Decrypting the molecular basis of cellular drug phenotypes by dose-resolved expression proteomics

• Published in: Nature biotechnology
• Main Authors: Eckert, Stephan, Berner, Nicola, Kramer, Karl, Schneider, Annika, Müller, Julian, Lechner, Severin, Brajkovic, Sarah, Sakhteman, Amirhossein, Graetz, Christian, Fackler, Jonas, Dudek, Michael, Pfaffl, Michael W, Knolle, Percy, Wilhelm, Stephanie, Kuster, Bernhard
• Format: Journal Article
• Language: English
• Published: United States 07.05.2024
• ISSN: 1087-0156; 1546-1696
• DOI: 10.1038/s41587-024-02218-y

Proteomics is making important contributions to drug discovery, from target deconvolution to mechanism of action (MoA) elucidation and the identification of biomarkers of drug response. Here we introduce decryptE, a proteome-wide approach that measures the full dose-response characteristics of drug-induced protein expression changes that informs cellular drug MoA. Assaying 144 clinical drugs and research compounds against 8,000 proteins resulted in more than 1 million dose-response curves that can be interactively explored online in ProteomicsDB and a custom-built Shiny App. Analysis of the collective data provided molecular explanations for known phenotypic drug effects and uncovered new aspects of the MoA of human medicines.

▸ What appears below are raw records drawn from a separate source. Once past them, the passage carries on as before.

(** Reading back a printed integer. *)
Lemma digit_class c : isdigit c = true ->
  is_char 0 c = false /\ isspace c = false /\ is_char 45 c = false /\ is_char 43 c = false /\ toupper c = c /\ c <> Byte.x49 /\ c <> Byte.x4e /\ c <> Byte.x58.
Proof. destruct c; vm_compute; (discriminate || (intros _; repeat split; discriminate)). Qed.

Lemma starts_other c s x p : c <> x -> starts_with (c :: s) (x :: p) = false.
Proof. intros H. cbn [starts_with]. by rewrite bool_decide_eq_false_2. Qed.

Lemma digits_no_letters ds : ds <> [] -> Forall (fun b => isdigit b = true) ds ->
  starts_with (upper_bytes ds) (lit "INFINITY") = false /\ starts_with (upper_bytes ds) (lit "INF") = false /\
  starts_with (upper_bytes ds) (lit "NAN") = false /\ starts_with (upper_bytes ds) (lit "0X") = false.
Proof.
  intros Hne Hd. destruct ds as [|c ds]; [done|]. inversion Hd as [|? ? Hc Hds]; subst. destruct (digit_class c Hc) as (_ & _ & _ & _ & Hu & HI & HN & _).
  unfold upper_bytes. cbn [map]. rewrite Hu. repeat split; try by apply starts_other.
  change (lit "0X") with [Byte.x30; Byte.x58]. cbn [starts_with]. destruct ds as [|d ds]; [by rewrite andb_false_r|].
  inversion Hds as [|? ? Hd' _]; subst. destruct (digit_class d Hd') as (_ & _ & _ & _ & Hu' & _ & _ & HX). cbn [map]. rewrite Hu'.
  rewrite (bool_decide_eq_false_2 (d = Byte.x58)) by done. cbn [andb]. apply andb_false_r.
Qed.

Lemma strtofloat_digits neg n : 0 <= n ->
  strtofloat_unsigned extended80 neg (dec_of_nonneg n) = Some (round_decimal extended80 neg n 0, []).
Proof.
  intros Hn. pose proof (dec_of_isdigit n Hn) as Hd. pose proof (dec_of_nonempty n) as Hne. pose proof (parse_dec_of n Hn) as Hp.
  destruct (digits_no_letters _ Hne Hd) as (H1 & H2 & H3 & H4). set (ds := dec_of_nonneg n) in *.
  unfold strtofloat_unsigned. rewrite H1, H2, H3, H4. unfold parse_mantissa. rewrite span_all by done.
  destruct ds as [|c ds']; [done|]. cbn [parse_exponent]. by rewrite app_nil_r, Hp.
Qed.

Lemma round_decimal_int neg n : 0 < n \/ n = 0 /\ neg = false -> round_decimal extended80 neg n 0 = ld_of_Z (cond_Zopp neg n).
Proof.
  intros Hn. destruct n as [|q|q]; [|clear Hn|lia]; [by destruct Hn as [|[_ ->]]; [lia|]|]. unfold round_decimal, ld_of_Z.
  change (0 <=? 0) with true. cbv iota. rewrite Z.mul_1_r. by destruct neg.
Qed.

We found that histone deacetylase inhibitors potently and strongly down-regulated the T cell receptor complex resulting in impaired human T cell activation in vitro and ex vivo. This offers a rational explanation for the efficacy of histone deacetylase inhibitors in certain lymphomas and autoimmune diseases and explains their poor performance in treating solid tumors.